PROBLEM DESCRIPTION: Every line in the data below that holds "betafe" should be found and copied.

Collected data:
━━━━

Lemma Moffat_two_pass_eq o :
  two_pass o
  = if fwhm_fix then fixed_pass fwhm o
    else
      r <- solve leastsq (Mfit1.call (Moffat.mfit1 o))
                 [sky; height; xcen; ycen; fwhm; beta]
                 (Dmfit1.call (Moffat.dmfit1 o)) ;;
      '(skyf, heightf, xf, yf, fwhmf, betaf) <- unpack6 (Lsq.soln r) ;;
      if Rgtb fwhmf fwhm_min then
        m <- Mfit1.model (Moffat.mfit1 o) (Lsq.soln r) ;;
        let fit := Window.Build_t (Window.winhead wind) m in
        e <- sqrt_diag (Lsq.covar r) ;;
        '(skyfe, heightfe, xfe, yfe, fwhmfe, betafe) <- unpack6 e ;;
        ret (o,
             {| Moffat.soln := Lsq.soln r; Moffat.fit := fit;
                Moffat.skyf := skyf; Moffat.heightf := heightf;
                Moffat.xf := xf; Moffat.yf := yf; Moffat.fwhmf := fwhmf;
                Moffat.betaf := betaf;
                Moffat.skyfe := skyfe; Moffat.heightfe := heightfe;
                Moffat.xfe := xfe; Moffat.yfe := yfe; Moffat.fwhmfe := fwhmfe;
                Moffat.betafe := betafe |})
      else fixed_pass fwhm_min o.
Proof. reflexivity. Qed.

(** The outcome of the two-pass fit when it returns. *)
Lemma Moffat_two_pass_Ok o h o' p h' :
  two_pass o h = Ok (o', p) h' ->
  h' = h /\
  ((fwhm_fix = true /\ status_ok (fixed_solve fwhm o h) /\
    Moffat_fixed_outcome wind fwhm (fixed_solve fwhm o h) o o' p) \/
   (fwhm_fix = false /\ status_ok (free_solve o h) /\
    exists a b c d w e,
      Lsq.soln (free_solve o h) = [a; b; c; d; w; e] /\
      ((w > fwhm_min /\
        Moffat_free_outcome wind fwhm_min (free_solve o h) o o' p) \/
       (w <= fwhm_min /\ status_ok (fixed_solve fwhm_min o h) /\
        Moffat_fixed_outcome wind fwhm_min (fixed_solve fwhm_min o h)
          o o' p)))).
Proof.
  rewrite Moffat_two_pass_eq. destruct fwhm_fix.
  { intro H. apply Moffat_fixed_pass_Ok in H. destruct H as (-> & Hst & Ho).
    split; [reflexivity|]. left. auto. }
  intro H.
  apply bind_Ok in H. destruct H as (r & h1 & Hs & H).
  apply solve_Ok in Hs. destruct Hs as (-> & Hr & Hst).
  fold (free_solve o h) in Hr. subst r.
  apply bind_Ok in H. destruct H as (t & h2 & Hu & H).
  apply unpack6_Ok in Hu.
  destruct Hu as (a & b & c & d & w & e & Hl & -> & ->).
  destruct (Rgtb w fwhm_min) eqn:Hw.
  - apply Rgtb_spec in Hw.
    apply bind_Ok in H. destruct H as (m & h2 & Hm & H).
    unfold Mfit1.model in Hm. apply bind_Ok in Hm.
    destruct Hm as (t & h3 & Hu & Hm).
    apply unpack6_Ok in Hu.
    destruct Hu as (a' & b' & c' & d' & w' & e' & Hl' & -> & ->).
    rewrite Hl in Hl'. inversion Hl'; subst a' b' c' d' w' e'; clear Hl'.
    unfold ret in Hm. inversion Hm; subst m h2; clear Hm.
    apply bind_Ok in H. destruct H as (er & h3 & He & H).
    apply sqrt_diag_Ok in He. destruct He as (-> & cov & Hc & ->).
    apply bind_Ok in H. destruct H as (t & h3 & Hu & H).
    apply unpack6_Ok in Hu.
    destruct Hu as (ea & eb & ec & ed & ew & ee & Hl' & -> & ->).
    unfold ret in H. inversion H; subst; clear H.
    split; [reflexivity|]. right. split; [reflexivity|]. split; [assumption|].
    exists a, b, c, d, w, e. split; [assumption|]. left. split; [assumption|].
    exists a, b, c, d, w, e, cov, ea, eb, ec, ed, ew, ee.
    rewrite Hl. repeat split; auto.
  - assert (Hle : w <= fwhm_min).
    { destruct (Rle_or_lt w fwhm_min) as [Hle|Hlt]; auto.
      apply Rgtb_true in Hlt. congruence. }
    apply Moffat_fixed_pass_Ok in H. destruct H as (-> & Hst2 & Ho).
    split; [reflexivity|]. right. split; [reflexivity|]. split; [assumption|].
    exists a, b, c, d, w, e. split; [assumption|]. right. auto.
Qed.

(** The two-pass fit raises [HipercamError] exactly for a solve, among
    those it runs, whose status is outside 1 to 4. *)
Lemma Moffat_two_pass_Raise o h mesg :
  two_pass o h = Raise (HipercamError mesg) <->
  ((fwhm_fix = true /\ ~ status_ok (fixed_solve fwhm o h) /\
    mesg = Lsq.mesg (fixed_solve fwhm o h)) \/
   (fwhm_fix = false /\ ~ status_ok (free_solve o h) /\
    mesg = Lsq.mesg (free_solve o h)) \/
   (fwhm_fix = false /\ status_ok (free_solve o h) /\
    (exists a b c d w e,
        Lsq.soln (free_solve o h) = [a; b; c; d; w; e] /\ w <= fwhm_min) /\
    ~ status_ok (fixed_solve fwhm_min o h) /\
    mesg = Lsq.mesg (fixed_solve fwhm_min o h))).
Proof.
  rewrite Moffat_two_pass_eq. split.
  - destruct fwhm_fix.
    { intro H. apply Moffat_fixed_pass_Raise in H.
      destruct H as [[E Hst]|[E _]]; [|discriminate].
      inversion E. left. auto. }
    intro H. right.
    apply bind_Raise in H. destruct H as [H|(r & h1 & Hs & H)].
    { apply solve_Raise in H. destruct H as [E Hst]. inversion E. left. auto. }
    apply solve_Ok in Hs. destruct Hs as (-> & Hr & Hst).
    fold (free_solve o h) in Hr. subst r. right.
    apply bind_Raise in H. destruct H as [H|(t & h2 & Hu & H)].
    { apply unpack6_Raise in H. discriminate. }
    apply unpack6_Ok in Hu.
    destruct Hu as (a & b & c & d & w & e & Hl & -> & ->).
    destruct (Rgtb w fwhm_min) eqn:Hw.
    + exfalso.
      apply bind_Raise in H. destruct H as [H|(m & h2 & Hm & H)].
      { unfold Mfit1.model in H. apply bind_Raise in H.
        destruct H as [H|([[[[[a' b'] c'] d'] w'] e'] & h2 & _ & H)];
          [apply unpack6_Raise in H|]; discriminate. }
      apply bind_Raise in H. destruct H as [H|(er & h4 & _ & H)].
      { apply sqrt_diag_Raise in H. discriminate. }
      apply bind_Raise in H.
      destruct H as [H|([[[[[ea eb] ec] ed] ew] ee] & h5 & _ & H)];
        [apply unpack6_Raise in H|]; discriminate.
    + assert (Hle : w <= fwhm_min).
      { destruct (Rle_or_lt w fwhm_min) as [Hle|Hlt]; auto.
        apply Rgtb_true in Hlt. congruence. }
      apply Moffat_fixed_pass_Raise in H.
      destruct H as [[E Hst2]|[E _]]; [|discriminate].
      inversion E. split; [reflexivity|]. split; [assumption|].
      split; [now exists a, b, c, d, w, e|]. split; [assumption|reflexivity].
  - intros [(-> & Hst & ->)|[(-> & Hst & ->)|(-> & Hst & Hw & Hst2 & ->)]].
    + now apply Moffat_fixed_pass_fail.
    + unfold bind. now rewrite (proj2 (solve_status leastsq _ _ _ h) Hst).
    + destruct Hw as (a & b & c & d & w & e & Hl & Hle).
      unfold bind at 1.
      rewrite (proj1 (solve_status leastsq _ _ _ h) Hst).
      fold (free_solve o h). rewrite Hl. unfold bind at 1.
      cbn [unpack6 ret]. rewrite (Rgtb_false w fwhm_min) by lra.
      now apply Moffat_fixed_pass_fail.
Qed.
(** Conversely, the outcomes above are those of the two-pass fit. *)
Lemma Moffat_fixed_pass_run fw o h o' p :
  status_ok (fixed_solve fw o h) ->
  Moffat_fixed_outcome wind fw (fixed_solve fw o h) o o' p ->
  fixed_pass fw o h = Ok (o', p) h.
Proof.
  intros Hst (a & b & c & d & e & cov & ea & eb & ec & ed & ee
              & Hl & Hc & He & -> & ->).
  unfold Moffat_fixed_pass, bind. cbv zeta.
  rewrite (proj1 (solve_status leastsq _ _ _ h) Hst).
  fold (fixed_solve fw o h). rewrite Hl, Hc.
  unfold Mfit2.model, bind, unpack5, sqrt_diag, ret. rewrite He.
  reflexivity.
Qed.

━━━━

COMPLETED EXERCISE:
        '(skyfe, heightfe, xfe, yfe, fwhmfe, betafe) <- unpack6 e ;;
                Moffat.betafe := betafe |})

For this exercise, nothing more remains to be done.